Le préjudice esthétique
Ce poste concerne la réparation de toutes les atteintes et modifications physiques liées notamment à la déformation du schéma corporel, l’altération de la marche et/ou à la présence de cicatrices.
Ce préjudice est évalué par expertise selon une échelle de 1 à 7.
Le préjudice d’agrément
Ce poste a pour but de réparer la privation d’activités tant sportives que de loisirs.
Le préjudice sexuel
Ce préjudice s’entend des troubles morphologiques liés à l’atteinte des organes sexuels, du préjudice lié à la perte de plaisir lors de l’accomplissement de l’acte sexuel ainsi que de l’impossibilité ou de la difficulté à procréer, ce qui constitue l’une des fonctions premières de l’existence.

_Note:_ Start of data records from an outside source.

(** When the function is found and none of the lines the search visits
    holds the company text, the call prints the warning and returns [False]
    if the file goes on for ten lines after the [return layers;]; on a
    shorter file the search runs past the last line and the call ends with
    an [IndexError]. *)
Theorem wrap_company_with_guard_text_missing
    (lines : list (list N)) (func_name text : list N) (start ret_line : nat) :
  find_function_range lines func_name = ([], (Some start, Some ret_line)) ->
  (forall i line, start <= i < ret_line + 10 -> lines !! i = Some line ->
     contains text line = false) ->
  wrap_company_with_guard lines func_name text
  = if ret_line + 10 <=? length lines
    then ([lit "  " ++ warning_sign ++ lit " Could not find company text '"
             ++ text ++ lit "' in " ++ func_name],
          GuardReturns lines false)
    else ([], GuardRaisesIndexError).
Proof.
  intros Hrange Habsent. unfold wrap_company_with_guard. rewrite Hrange.
  apply find_function_range_bounds in Hrange as [_ Hb].
  rewrite search_absent.
  - replace (start + (ret_line + 10 - start)) with (ret_line + 10) by lia.
    by destruct (ret_line + 10 <=? length lines).
  - lia.
  - intros j line Hj. apply Habsent. lia.
Qed.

Le préjudice d’établissement
Ce préjudice se définit comme « la perte d’espoir et de chance de normalement réaliser un projet de vie familiale (se marier, fonder une famille, élever des enfants,) en raison de la gravité du handicap permanent.
Il a été très tôt développé qu'une indemnisation distincte devait être allouée en réparation de ce préjudice et cette argumentation soutenue sans relâche dans tous les dossiers concernés a permis un accueil favorable par certaines juridictions puis par la majorité de la jurisprudence.